> **Given data**:
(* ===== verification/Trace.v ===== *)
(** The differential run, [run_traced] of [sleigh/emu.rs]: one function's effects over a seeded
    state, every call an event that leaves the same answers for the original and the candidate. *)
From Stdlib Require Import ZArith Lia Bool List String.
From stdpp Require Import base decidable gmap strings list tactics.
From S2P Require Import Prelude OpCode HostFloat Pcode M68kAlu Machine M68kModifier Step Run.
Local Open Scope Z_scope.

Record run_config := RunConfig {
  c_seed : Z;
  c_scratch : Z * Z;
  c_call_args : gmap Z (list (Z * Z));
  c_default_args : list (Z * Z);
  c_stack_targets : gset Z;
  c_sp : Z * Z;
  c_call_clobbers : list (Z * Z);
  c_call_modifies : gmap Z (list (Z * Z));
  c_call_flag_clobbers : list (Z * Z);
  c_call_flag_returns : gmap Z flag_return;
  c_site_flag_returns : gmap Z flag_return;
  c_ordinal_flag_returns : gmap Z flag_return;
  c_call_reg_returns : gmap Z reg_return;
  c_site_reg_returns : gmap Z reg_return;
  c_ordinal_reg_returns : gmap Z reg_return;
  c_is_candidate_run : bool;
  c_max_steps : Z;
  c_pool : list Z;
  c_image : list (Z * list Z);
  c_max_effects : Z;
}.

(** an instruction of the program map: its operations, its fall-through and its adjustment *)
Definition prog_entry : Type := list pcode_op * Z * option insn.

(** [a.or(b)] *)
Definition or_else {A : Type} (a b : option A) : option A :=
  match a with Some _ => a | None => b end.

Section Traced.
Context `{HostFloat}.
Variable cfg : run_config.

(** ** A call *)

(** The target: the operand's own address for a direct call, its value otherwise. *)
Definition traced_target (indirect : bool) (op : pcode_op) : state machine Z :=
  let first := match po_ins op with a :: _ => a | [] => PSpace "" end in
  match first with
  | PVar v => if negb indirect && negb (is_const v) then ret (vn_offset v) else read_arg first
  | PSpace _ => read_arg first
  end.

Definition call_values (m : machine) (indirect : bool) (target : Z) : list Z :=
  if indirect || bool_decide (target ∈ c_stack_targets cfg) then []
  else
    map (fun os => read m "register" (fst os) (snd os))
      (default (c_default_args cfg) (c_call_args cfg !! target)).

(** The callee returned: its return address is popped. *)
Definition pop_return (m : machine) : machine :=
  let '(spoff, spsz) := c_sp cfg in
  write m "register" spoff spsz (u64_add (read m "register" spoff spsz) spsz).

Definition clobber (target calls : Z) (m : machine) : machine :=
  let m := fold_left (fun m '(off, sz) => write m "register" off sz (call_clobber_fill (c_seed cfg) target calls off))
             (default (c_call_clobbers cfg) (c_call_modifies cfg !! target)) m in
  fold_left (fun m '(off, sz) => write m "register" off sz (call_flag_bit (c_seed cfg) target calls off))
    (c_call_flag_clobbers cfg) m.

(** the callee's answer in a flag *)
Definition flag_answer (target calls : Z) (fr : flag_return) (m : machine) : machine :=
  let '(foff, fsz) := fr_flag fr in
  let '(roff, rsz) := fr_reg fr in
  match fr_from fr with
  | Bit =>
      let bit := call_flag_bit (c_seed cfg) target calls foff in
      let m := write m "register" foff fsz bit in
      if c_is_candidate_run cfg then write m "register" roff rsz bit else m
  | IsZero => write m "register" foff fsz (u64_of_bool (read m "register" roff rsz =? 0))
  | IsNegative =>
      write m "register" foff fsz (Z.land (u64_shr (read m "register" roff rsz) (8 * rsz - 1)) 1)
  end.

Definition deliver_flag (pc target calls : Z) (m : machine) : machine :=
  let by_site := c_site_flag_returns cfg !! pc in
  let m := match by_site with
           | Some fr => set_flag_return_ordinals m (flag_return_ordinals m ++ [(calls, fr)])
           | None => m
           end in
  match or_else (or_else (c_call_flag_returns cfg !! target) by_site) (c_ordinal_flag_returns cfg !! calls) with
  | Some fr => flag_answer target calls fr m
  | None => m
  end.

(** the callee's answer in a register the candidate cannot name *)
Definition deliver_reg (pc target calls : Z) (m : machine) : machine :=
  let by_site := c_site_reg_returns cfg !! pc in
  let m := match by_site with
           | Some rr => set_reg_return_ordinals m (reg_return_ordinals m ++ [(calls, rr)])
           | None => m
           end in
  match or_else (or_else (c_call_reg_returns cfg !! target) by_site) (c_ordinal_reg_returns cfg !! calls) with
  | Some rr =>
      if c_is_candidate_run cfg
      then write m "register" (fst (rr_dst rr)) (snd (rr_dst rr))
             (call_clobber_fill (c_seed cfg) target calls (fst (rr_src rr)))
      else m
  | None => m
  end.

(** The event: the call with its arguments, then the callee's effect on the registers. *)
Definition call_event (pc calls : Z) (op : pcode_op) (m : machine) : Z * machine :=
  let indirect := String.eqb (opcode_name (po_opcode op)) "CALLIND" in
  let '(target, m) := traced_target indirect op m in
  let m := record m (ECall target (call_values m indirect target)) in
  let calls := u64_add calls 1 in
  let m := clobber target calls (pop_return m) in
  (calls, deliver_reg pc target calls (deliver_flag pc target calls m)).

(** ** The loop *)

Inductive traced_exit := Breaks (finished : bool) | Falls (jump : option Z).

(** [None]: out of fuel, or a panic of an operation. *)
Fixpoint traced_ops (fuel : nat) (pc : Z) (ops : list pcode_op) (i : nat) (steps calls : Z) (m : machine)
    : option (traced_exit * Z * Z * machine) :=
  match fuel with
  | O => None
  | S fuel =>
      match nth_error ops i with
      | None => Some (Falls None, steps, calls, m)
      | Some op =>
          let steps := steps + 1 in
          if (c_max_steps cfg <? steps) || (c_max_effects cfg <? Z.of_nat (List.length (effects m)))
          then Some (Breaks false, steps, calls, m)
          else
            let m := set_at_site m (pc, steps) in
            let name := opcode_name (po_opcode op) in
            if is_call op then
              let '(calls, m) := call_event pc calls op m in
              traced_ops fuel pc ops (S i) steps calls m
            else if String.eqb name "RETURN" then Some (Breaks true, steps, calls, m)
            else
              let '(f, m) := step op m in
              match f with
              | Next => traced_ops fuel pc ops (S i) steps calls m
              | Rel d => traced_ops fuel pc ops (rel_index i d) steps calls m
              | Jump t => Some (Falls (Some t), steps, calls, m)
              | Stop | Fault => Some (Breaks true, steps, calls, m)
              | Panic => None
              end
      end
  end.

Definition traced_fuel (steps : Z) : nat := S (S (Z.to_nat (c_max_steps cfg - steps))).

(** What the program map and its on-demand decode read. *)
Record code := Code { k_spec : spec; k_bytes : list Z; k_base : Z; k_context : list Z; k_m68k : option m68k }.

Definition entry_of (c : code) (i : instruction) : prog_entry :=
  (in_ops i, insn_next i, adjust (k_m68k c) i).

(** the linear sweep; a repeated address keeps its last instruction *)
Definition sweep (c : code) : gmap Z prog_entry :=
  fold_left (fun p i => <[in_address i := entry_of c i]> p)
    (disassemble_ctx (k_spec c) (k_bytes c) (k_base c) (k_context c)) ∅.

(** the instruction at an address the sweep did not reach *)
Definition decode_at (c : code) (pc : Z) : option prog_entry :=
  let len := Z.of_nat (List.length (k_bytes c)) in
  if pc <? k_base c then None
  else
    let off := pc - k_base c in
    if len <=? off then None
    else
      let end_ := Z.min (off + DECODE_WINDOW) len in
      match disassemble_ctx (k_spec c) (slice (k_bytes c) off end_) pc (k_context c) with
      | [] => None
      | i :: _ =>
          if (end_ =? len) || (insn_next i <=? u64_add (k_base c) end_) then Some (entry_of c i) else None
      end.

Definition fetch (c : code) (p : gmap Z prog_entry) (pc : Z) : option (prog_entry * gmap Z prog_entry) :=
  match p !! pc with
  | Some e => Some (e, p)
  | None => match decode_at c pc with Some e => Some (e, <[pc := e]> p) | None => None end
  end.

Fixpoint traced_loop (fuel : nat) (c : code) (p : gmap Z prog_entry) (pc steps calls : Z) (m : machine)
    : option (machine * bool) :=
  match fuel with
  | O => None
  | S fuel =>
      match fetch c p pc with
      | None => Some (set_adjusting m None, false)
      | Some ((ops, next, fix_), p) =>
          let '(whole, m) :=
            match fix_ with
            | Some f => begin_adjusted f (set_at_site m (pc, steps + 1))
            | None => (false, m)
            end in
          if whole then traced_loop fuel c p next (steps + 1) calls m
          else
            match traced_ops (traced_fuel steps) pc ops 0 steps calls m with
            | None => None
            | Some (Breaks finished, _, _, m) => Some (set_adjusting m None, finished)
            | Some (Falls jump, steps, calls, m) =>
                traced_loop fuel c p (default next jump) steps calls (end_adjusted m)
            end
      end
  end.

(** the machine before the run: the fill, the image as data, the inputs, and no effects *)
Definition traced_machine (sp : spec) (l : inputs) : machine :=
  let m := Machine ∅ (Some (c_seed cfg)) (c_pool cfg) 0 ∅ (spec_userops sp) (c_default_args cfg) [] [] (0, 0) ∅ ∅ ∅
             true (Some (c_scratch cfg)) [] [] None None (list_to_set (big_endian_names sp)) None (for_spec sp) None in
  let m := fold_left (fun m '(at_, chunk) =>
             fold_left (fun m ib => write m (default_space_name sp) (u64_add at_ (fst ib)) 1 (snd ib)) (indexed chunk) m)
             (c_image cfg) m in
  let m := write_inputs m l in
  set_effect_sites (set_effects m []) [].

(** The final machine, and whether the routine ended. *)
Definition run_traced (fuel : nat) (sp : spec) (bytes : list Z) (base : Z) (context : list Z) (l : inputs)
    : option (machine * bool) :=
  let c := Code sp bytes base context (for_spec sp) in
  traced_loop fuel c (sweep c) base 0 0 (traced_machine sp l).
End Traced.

> **Exercise description**: All lines from the one that holds "if whole then" through the end of the material, both ends included, should be restated exactly.

> **Output for this task**:
          if whole then traced_loop fuel c p next (steps + 1) calls m
          else
            match traced_ops (traced_fuel steps) pc ops 0 steps calls m with
            | None => None
            | Some (Breaks finished, _, _, m) => Some (set_adjusting m None, finished)
            | Some (Falls jump, steps, calls, m) =>
                traced_loop fuel c p (default next jump) steps calls (end_adjusted m)
            end
      end
  end.

(** the machine before the run: the fill, the image as data, the inputs, and no effects *)
Definition traced_machine (sp : spec) (l : inputs) : machine :=
  let m := Machine ∅ (Some (c_seed cfg)) (c_pool cfg) 0 ∅ (spec_userops sp) (c_default_args cfg) [] [] (0, 0) ∅ ∅ ∅
             true (Some (c_scratch cfg)) [] [] None None (list_to_set (big_endian_names sp)) None (for_spec sp) None in
  let m := fold_left (fun m '(at_, chunk) =>
             fold_left (fun m ib => write m (default_space_name sp) (u64_add at_ (fst ib)) 1 (snd ib)) (indexed chunk) m)
             (c_image cfg) m in
  let m := write_inputs m l in
  set_effect_sites (set_effects m []) [].

(** The final machine, and whether the routine ended. *)
Definition run_traced (fuel : nat) (sp : spec) (bytes : list Z) (base : Z) (context : list Z) (l : inputs)
    : option (machine * bool) :=
  let c := Code sp bytes base context (for_spec sp) in
  traced_loop fuel c (sweep c) base 0 0 (traced_machine sp l).
End Traced.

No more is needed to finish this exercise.